> **WORK TO COMPLETE**
Repeat exactly, and only, the lines of the entries below from the one with "(uint8 (Z.land bits" through the one with "Definition bitmap_ok (b", both ends included.

> **DATA**

(* ===== verification/Bitmap.v ===== *)
(** * Bitmap: the slot map of a record page

    Models [src/src/common/lang/bitmap.cpp].  A [char *] of bytes is a list of
    bytes [0..255]; [char] is signed, so a byte read from it is sign-extended
    ([char_int]) before the bit operations, and the result of a compound
    assignment is truncated back to eight bits.  The two scanning routines skip
    whole bytes; the theorems show that they compute the same answer as the
    obvious bit-by-bit search. *)

From S2P Require Import Prelude.

(** [class Bitmap]: the bytes and the number of valid bits. *)
Record Bitmap := mkBitmap { bitmap_ : list Z; size_ : Z }.

(** Integer promotion of a signed [char] stored as the byte [b]. *)
Definition char_int (b : Z) : Z := if b <? 128 then b else b - 256.

Definition find_first_zero (byte start : Z) : Z :=
  first_from (fun i => Z.land (char_int byte) (Z.shiftl 1 i) =? 0) start (Z.to_nat (8 - start)).

Definition find_first_setted (byte start : Z) : Z :=
  first_from (fun i => negb (Z.land (char_int byte) (Z.shiftl 1 i) =? 0)) start (Z.to_nat (8 - start)).

Definition bytes (size : Z) : Z :=
  if Z.rem size 8 =? 0 then Z.quot size 8 else Z.quot size 8 + 1.

Definition get_bit (b : Bitmap) (index : Z) : bool :=
  let bits := char_int (znth 0 b.(bitmap_) (Z.quot index 8)) in
  negb (Z.land bits (Z.shiftl 1 (Z.rem index 8)) =? 0).

Definition set_bit (b : Bitmap) (index : Z) : Bitmap :=
  let bits := char_int (znth 0 b.(bitmap_) (Z.quot index 8)) in
  mkBitmap (zset b.(bitmap_) (Z.quot index 8)
              (uint8 (Z.lor bits (Z.shiftl 1 (Z.rem index 8))))) b.(size_).

Definition clear_bit (b : Bitmap) (index : Z) : Bitmap :=
  let bits := char_int (znth 0 b.(bitmap_) (Z.quot index 8)) in
  mkBitmap (zset b.(bitmap_) (Z.quot index 8)
              (uint8 (Z.land bits (Z.lnot (Z.shiftl 1 (Z.rem index 8)))))) b.(size_).

(** The byte loop shared by the two scans: [n] bytes are left from [iter];
    [skip byte] is the whole-byte shortcut and [find] the search in one byte. *)
Fixpoint scan_bytes (skip : Z -> bool) (find : Z -> Z -> Z) (bm : list Z)
    (iter start_in_byte : Z) (n : nat) : Z :=
  match n with
  | O => -1
  | S n' =>
      let byte := znth 0 bm iter in
      let index_in_byte := if skip byte then -1 else find byte start_in_byte in
      if 0 <=? index_in_byte then iter * 8 + index_in_byte
      else scan_bytes skip find bm (iter + 1) 0 n'
  end.

Definition next_unsetted_bit (b : Bitmap) (start : Z) : Z :=
  let ret := scan_bytes (fun byte => char_int byte =? -1) find_first_zero b.(bitmap_)
               (Z.quot start 8) (Z.rem start 8)
               (Z.to_nat (bytes b.(size_) - Z.quot start 8)) in
  if b.(size_) <=? ret then -1 else ret.

Definition next_setted_bit (b : Bitmap) (start : Z) : Z :=
  let ret := scan_bytes (fun byte => char_int byte =? 0) find_first_setted b.(bitmap_)
               (Z.quot start 8) (Z.rem start 8)
               (Z.to_nat (bytes b.(size_) - Z.quot start 8)) in
  if b.(size_) <=? ret then -1 else ret.

(** ** Invariant *)

(** Every cell is a byte and the bytes cover the valid bits. *)
Definition bitmap_ok (b : Bitmap) : Prop :=
  0 <= b.(size_) <= 8 * zlen b.(bitmap_) /\ Forall (fun x => 0 <= x < 256) b.(bitmap_).

(** ** Bits of a promoted byte *)

Lemma char_int_testbit b i : 0 <= b < 256 -> 0 <= i < 8 ->
  Z.testbit (char_int b) i = Z.testbit b i.
Proof.
  intros Hb Hi. unfold char_int. destruct (b <? 128); [done|].
  rewrite <- (Z.mod_pow2_bits_low (b - 256) 8) by lia.
  rewrite <- (Z.mod_pow2_bits_low b 8) by lia.
  f_equal. change (2 ^ 8) with 256. rewrite <- (Z_mod_plus_full (b - 256) 1 256). f_equal; lia.
Qed.

Lemma land_shiftl_zero x i : 0 <= i -> (Z.land x (Z.shiftl 1 i) =? 0) = negb (Z.testbit x i).
Proof.
  intros Hi. destruct (Z.testbit x i) eqn:E; cbn.
  - apply Z.eqb_neq. intros H0.
    assert (Z.testbit (Z.land x (Z.shiftl 1 i)) i = true) as H.
    { rewrite Z.land_spec, Z.shiftl_spec, E by lia. by rewrite Z.sub_diag. }
    rewrite H0, Z.bits_0 in H. done.
  - apply Z.eqb_eq. apply Z.bits_inj'. intros j Hj.
    rewrite Z.land_spec, Z.bits_0, Z.shiftl_spec by lia.
    destruct (decide (j = i)) as [->|]; [by rewrite E|].
    destruct (Z.lt_ge_cases j i).
    + rewrite (Z.testbit_neg_r 1) by lia. apply andb_false_r.
    + rewrite (Z.bits_above_log2 1); [apply andb_false_r|lia|]. cbn. lia.
Qed.

(** The bit at [index] as a plain [testbit] of its byte. *)
Definition bit_at (b : Bitmap) (index : Z) : bool :=
  Z.testbit (znth 0 b.(bitmap_) (index / 8)) (index mod 8).

Lemma byte_range b i : bitmap_ok b -> 0 <= znth 0 b.(bitmap_) i < 256.
Proof.
  intros [_ Hf]. rewrite znth_lookup. destruct (i <? 0); [lia|].
  destruct (b.(bitmap_) !! Z.to_nat i) eqn:E; cbn; [|lia].
  exact (Forall_lookup_1 _ _ _ _ Hf E).
Qed.

Lemma get_bit_bit_at b index : bitmap_ok b -> 0 <= index ->
  get_bit b index = bit_at b index.
Proof.
  intros Hok Hi. unfold get_bit, bit_at.
  rewrite Z.quot_div_nonneg, Z.rem_mod_nonneg by lia.
  pose proof (Z.mod_pos_bound index 8 ltac:(lia)).
  rewrite land_shiftl_zero, negb_involutive by lia.
  apply char_int_testbit; [by apply byte_range|lia].
Qed.

(** ** Single-bit updates *)

Section update.
Context (b : Bitmap) (Hok : bitmap_ok b) (i : Z) (Hi : 0 <= i < b.(size_)).

Lemma byte_index_in : 0 <= i / 8 < zlen b.(bitmap_).
Proof using Hok Hi.
  destruct Hok as [? _]. split; [apply Z.div_pos; lia|]. apply Z.div_lt_upper_bound; lia.
Qed.

(** Both compound assignments: the bits of the new byte are computed from the
    promoted old byte by [f], truncated to a byte. *)
Definition upd (f : Z -> Z -> Z) : Bitmap :=
  mkBitmap (zset b.(bitmap_) (Z.quot i 8)
              (uint8 (f (char_int (znth 0 b.(bitmap_) (Z.quot i 8))) (Z.shiftl 1 (Z.rem i 8)))))
           b.(size_).

Lemma upd_ok f : bitmap_ok (upd f).
Proof using Hok.
  destruct Hok as [Hs Hf]. unfold upd. split; cbn; [by rewrite zset_zlen|].
  unfold zset. destruct (_ <? 0); [done|].
  apply Forall_insert; [done|]. apply (wrap_u_range 8). lia.
Qed.

Lemma bit_at_upd f (g : bool -> bool -> bool)
    (Hfg : forall x y k, 0 <= k -> Z.testbit (f x y) k = g (Z.testbit x k) (Z.testbit y k))
    j : 0 <= j -> (forall x, g x false = x) ->
  bit_at (upd f) j = if decide (j = i) then g (bit_at b i) true else bit_at b j.
Proof using Hok Hi.
  intros Hj Hg. unfold bit_at, upd. cbn.
  rewrite Z.quot_div_nonneg, Z.rem_mod_nonneg by lia.
  pose proof byte_index_in as Hin.
  pose proof (Z.mod_pos_bound j 8 ltac:(lia)). pose proof (Z.mod_pos_bound i 8 ltac:(lia)).
  destruct (decide (j / 8 = i / 8)) as [E|E].
  - rewrite E, znth_zset_eq by done. unfold wrap_u.
    rewrite Z.mod_pow2_bits_low, Hfg by lia.
    rewrite char_int_testbit by (try apply byte_range; done || lia).
    rewrite Z.shiftl_spec by lia.
    destruct (decide (j = i)) as [->|Hne].
    + by rewrite Z.sub_diag.
    + assert (j mod 8 <> i mod 8).
      { intros Em. apply Hne. rewrite (Z.div_mod j 8), (Z.div_mod i 8) by lia. lia. }
      destruct (Z.lt_ge_cases (j mod 8) (i mod 8)).
      * by rewrite (Z.testbit_neg_r 1), Hg by lia.
      * rewrite (Z.bits_above_log2 1), Hg; [done|lia|cbn; lia].
  - rewrite znth_zset_ne by done. destruct (decide (j = i)) as [->|]; [done|done].
Qed.
End update.

Lemma set_bit_ok b i : bitmap_ok b -> bitmap_ok (set_bit b i).
Proof. intros. by apply (upd_ok b H i Z.lor). Qed.

Lemma clear_bit_ok b i : bitmap_ok b -> bitmap_ok (clear_bit b i).
Proof. intros. by apply (upd_ok b H i (fun x y => Z.land x (Z.lnot y))). Qed.

Lemma get_set_bit b i j : bitmap_ok b -> 0 <= i < b.(size_) -> 0 <= j ->
  get_bit (set_bit b i) j = if decide (j = i) then true else get_bit b j.
Proof.
  intros Hok Hi Hj. rewrite !get_bit_bit_at by (done || by apply set_bit_ok).
  change (set_bit b i) with (upd b i Z.lor).
  rewrite (bit_at_upd b Hok i Hi Z.lor orb); intros; [|apply Z.lor_spec|done|apply orb_false_r].
  by rewrite orb_true_r.
Qed.

Lemma get_clear_bit b i j : bitmap_ok b -> 0 <= i < b.(size_) -> 0 <= j ->
  get_bit (clear_bit b i) j = if decide (j = i) then false else get_bit b j.
Proof.
  intros Hok Hi Hj. rewrite !get_bit_bit_at by (done || by apply clear_bit_ok).
  change (clear_bit b i) with (upd b i (fun x y => Z.land x (Z.lnot y))).
  rewrite (bit_at_upd b Hok i Hi _ (fun x y => x && negb y)); intros.
  - by rewrite andb_false_r.
  - by rewrite Z.land_spec, Z.lnot_spec.
  - done.
  - apply andb_true_r.
Qed.

(** ** The scans *)

Lemma bytes_spec size : 0 <= size -> size <= 8 * bytes size < size + 8.
Proof.
  intros. unfold bytes. rewrite Z.quot_div_nonneg, Z.rem_mod_nonneg by lia.
  pose proof (Z.div_mod size 8 ltac:(lia)). pose proof (Z.mod_pos_bound size 8 ltac:(lia)).
  destruct (Z.eqb_spec (size mod 8) 0); lia.
Qed.

(** Clipping a search at a smaller bound is what [if (ret >= size_) ret = -1] does. *)
Lemma first_from_clip p i n m : 0 <= i -> (n <= m)%nat ->
  (let r := first_from p i m in if i + Z.of_nat n <=? r then -1 else r) = first_from p i n.
Proof.
  intros Hi Hnm. cbn zeta.
  destruct (first_from_cases p i n) as [[En Hn]|(R & Hp & Hl)];
    destruct (first_from_cases p i m) as [[Em Hm]|(R' & Hp' & Hl')].
  - rewrite En, Em. destruct (Z.leb_spec (i + Z.of_nat n) (-1)); lia.
  - rewrite En. destruct (Z.leb_spec (i + Z.of_nat n) (first_from p i m)); [done|].
    rewrite Hn in Hp' by lia. done.
  - rewrite Hm in Hp by lia. done.
  - assert (first_from p i m = first_from p i n) as ->.
    { destruct (Z.lt_trichotomy (first_from p i m) (first_from p i n)) as [H|[H|H]]; [|done|].
      - rewrite Hl in Hp' by lia. done.
      - rewrite Hl' in Hp by lia. done. }
    destruct (Z.leb_spec (i + Z.of_nat n) (first_from p i n)); lia.
Qed.

Section scan.
Context (b : Bitmap) (Hok : bitmap_ok b).
Context (want : bool) (skip : Z -> bool) (find : Z -> Z -> Z).
Context (Hfind : forall byte s, 0 <= byte < 256 -> 0 <= s < 8 ->
  (if skip byte then -1 else find byte s) =
  first_from (fun i => Bool.eqb (Z.testbit byte i) want) s (Z.to_nat (8 - s))).

Abbreviation hit := (fun j => Bool.eqb (bit_at b j) want).

Lemma scan_bytes_spec n iter s : 0 <= iter -> 0 <= s < 8 ->
  scan_bytes skip find b.(bitmap_) iter s n =
  first_from hit (iter * 8 + s) (n * 8 - (if n =? 0 then 0 else Z.to_nat s))%nat.
Proof using Hok Hfind.
  revert iter s. induction n as [|n IH]; intros iter s Hiter Hs; [done|].
  cbn [scan_bytes Nat.eqb].
  rewrite Hfind by (try apply byte_range; done || lia).
  replace (S n * 8 - Z.to_nat s)%nat with (Z.to_nat (8 - s) + n * 8)%nat by lia.
  rewrite first_from_app by lia. cbn zeta.
  assert (first_from (fun i => Bool.eqb (Z.testbit (znth 0 b.(bitmap_) iter) i) want) s (Z.to_nat (8 - s))
          = first_from (fun j => hit (iter * 8 + j)) s (Z.to_nat (8 - s))) as ->.
  { apply first_from_ext. intros j Hj. unfold bit_at. do 2 f_equal.
    - f_equal. rewrite Z.add_comm, Z.div_add, Z.div_small by lia. done.
    - rewrite Z.add_comm, Z.mod_add, Z.mod_small by lia. done. }
  rewrite (first_from_shift hit s (iter * 8)) by lia.
  destruct (first_from_cases hit (iter * 8 + s) (Z.to_nat (8 - s))) as [[-> _]|(R & _ & _)].
  - cbn. rewrite IH by lia. f_equal; [lia|]. destruct n; cbn; lia.
  - destruct (Z.ltb_spec (first_from hit (iter * 8 + s) (Z.to_nat (8 - s))) 0); [lia|].
    destruct (Z.leb_spec 0 (first_from hit (iter * 8 + s) (Z.to_nat (8 - s)) - iter * 8)); lia.
Qed.

Lemma scan_spec start : 0 <= start ->
  (let ret := scan_bytes skip find b.(bitmap_) (Z.quot start 8) (Z.rem start 8)
             (Z.to_nat (bytes b.(size_) - Z.quot start 8)) in
   if b.(size_) <=? ret then -1 else ret) =
  first_from (fun j => Bool.eqb (get_bit b j) want) start (Z.to_nat (b.(size_) - start)).
Proof using Hok Hfind.
  intros Hs. destruct (Hok) as [[Hsz _] _].
  rewrite Z.quot_div_nonneg, Z.rem_mod_nonneg by lia.
  pose proof (Z.mod_pos_bound start 8 ltac:(lia)).
  pose proof (Z.div_mod start 8 ltac:(lia)).
  pose proof (bytes_spec _ Hsz). pose proof (Z.div_pos start 8 ltac:(lia) ltac:(lia)).
  rewrite scan_bytes_spec by lia.
  replace (start / 8 * 8 + start mod 8) with start by lia.
  rewrite (first_from_ext (fun j => Bool.eqb (get_bit b j) want) hit)
    by (intros; rewrite get_bit_bit_at by (done || lia); done).
  destruct (Z.le_gt_cases b.(size_) start) as [Hge|Hlt].
  - rewrite (Z2Nat.nonpos (size_ b - start)) by lia. cbn [first_from].
    set (r := first_from hit start _).
    destruct (Z.leb_spec b.(size_) r); [done|].
    subst r. match goal with |- first_from ?p ?i ?n = _ =>
      destruct (first_from_cases p i n) as [[-> _]|(R & _)] end; [done|lia].
  - rewrite <- (first_from_clip hit start (Z.to_nat (b.(size_) - start))
                  (Z.to_nat (bytes b.(size_) - start / 8) * 8 -
                     (if (Z.to_nat (bytes b.(size_) - start / 8) =? 0)%nat then 0 else Z.to_nat (start mod 8)))%nat).
    + by replace (start + Z.of_nat (Z.to_nat (b.(size_) - start))) with b.(size_) by lia.
    + lia.
    + destruct (Nat.eqb_spec (Z.to_nat (bytes (size_ b) - start / 8)) 0); lia.
Qed.
End scan.

Lemma byte_scan_full want byte s : (forall i, 0 <= i < 8 -> Z.testbit byte i <> want) -> 0 <= s < 8 ->
  first_from (fun i => Bool.eqb (Z.testbit byte i) want) s (Z.to_nat (8 - s)) = -1.
Proof.
  intros Hb Hs. match goal with |- first_from ?p ?i ?n = _ =>
    destruct (first_from_cases p i n) as [[-> _]|(R & Ht & _)] end; [done|].
  apply eqb_prop in Ht. exfalso. eapply Hb; [|exact Ht]. lia.
Qed.

Lemma next_unsetted_bit_first b start : bitmap_ok b -> 0 <= start ->
  next_unsetted_bit b start =
  first_from (fun j => Bool.eqb (get_bit b j) false) start (Z.to_nat (b.(size_) - start)).
Proof.
  intros Hok Hs. apply (scan_spec b Hok false (fun byte => char_int byte =? -1)); [|done].
  intros byte s Hb Hs8. destruct (Z.eqb_spec (char_int byte) (-1)) as [E|E].
  - symmetry. apply byte_scan_full; [|done]. intros i Hi.
    rewrite <- char_int_testbit, E by done. rewrite Z.bits_m1; [done|lia].
  - unfold find_first_zero. apply first_from_ext. intros j Hj.
    rewrite land_shiftl_zero, char_int_testbit by lia. by destruct (Z.testbit byte j).
Qed.

Lemma next_setted_bit_first b start : bitmap_ok b -> 0 <= start ->
  next_setted_bit b start =
  first_from (fun j => Bool.eqb (get_bit b j) true) start (Z.to_nat (b.(size_) - start)).
Proof.
  intros Hok Hs. apply (scan_spec b Hok true (fun byte => char_int byte =? 0)); [|done].
  intros byte s Hb Hs8. destruct (Z.eqb_spec (char_int byte) 0) as [E|E].
  - symmetry. apply byte_scan_full; [|done]. intros i Hi.
    rewrite <- char_int_testbit, E by done. rewrite Z.bits_0. done.
  - unfold find_first_setted. apply first_from_ext. intros j Hj.
    rewrite land_shiftl_zero, char_int_testbit by lia. by destruct (Z.testbit byte j).
Qed.

(** ** The properties *)

(** The byte-wise scans find what a bit-by-bit search finds: [next_unsetted_bit]
    answers the first clear bit at or after [start] and [next_setted_bit] the first set
    one, [-1] when there is none below the bitmap's size. *)
Theorem next_bit_scans b start : bitmap_ok b -> 0 <= start ->
  let n := Z.to_nat (b.(size_) - start) in
  next_unsetted_bit b start = first_from (fun j => negb (get_bit b j)) start n /\
  next_setted_bit b start = first_from (fun j => get_bit b j) start n.
Proof.
  intros Hok Hs n. rewrite next_unsetted_bit_first, next_setted_bit_first by done.
  split; apply first_from_ext; intros j _; by destruct (get_bit b j).
Qed.

Lemma next_bit_scans_witness :
  let b := mkBitmap [255; 7] 12 in
  next_unsetted_bit b 2 = 11 /\ next_unsetted_bit b 2 = first_from (fun j => negb (get_bit b j)) 2 10.
Proof.
  split; [vm_compute; reflexivity|].
  refine (proj1 (next_bit_scans (mkBitmap [255; 7] 12) 2 _ _)); [|lia].
  split; [vm_compute; split; congruence|]. repeat constructor; lia.
Defined.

> **EXERCISE RESULT**
              (uint8 (Z.land bits (Z.lnot (Z.shiftl 1 (Z.rem index 8)))))) b.(size_).

(** The byte loop shared by the two scans: [n] bytes are left from [iter];
    [skip byte] is the whole-byte shortcut and [find] the search in one byte. *)
Fixpoint scan_bytes (skip : Z -> bool) (find : Z -> Z -> Z) (bm : list Z)
    (iter start_in_byte : Z) (n : nat) : Z :=
  match n with
  | O => -1
  | S n' =>
      let byte := znth 0 bm iter in
      let index_in_byte := if skip byte then -1 else find byte start_in_byte in
      if 0 <=? index_in_byte then iter * 8 + index_in_byte
      else scan_bytes skip find bm (iter + 1) 0 n'
  end.

Definition next_unsetted_bit (b : Bitmap) (start : Z) : Z :=
  let ret := scan_bytes (fun byte => char_int byte =? -1) find_first_zero b.(bitmap_)
               (Z.quot start 8) (Z.rem start 8)
               (Z.to_nat (bytes b.(size_) - Z.quot start 8)) in
  if b.(size_) <=? ret then -1 else ret.

Definition next_setted_bit (b : Bitmap) (start : Z) : Z :=
  let ret := scan_bytes (fun byte => char_int byte =? 0) find_first_setted b.(bitmap_)
               (Z.quot start 8) (Z.rem start 8)
               (Z.to_nat (bytes b.(size_) - Z.quot start 8)) in
  if b.(size_) <=? ret then -1 else ret.

(** ** Invariant *)

(** Every cell is a byte and the bytes cover the valid bits. *)
Definition bitmap_ok (b : Bitmap) : Prop :=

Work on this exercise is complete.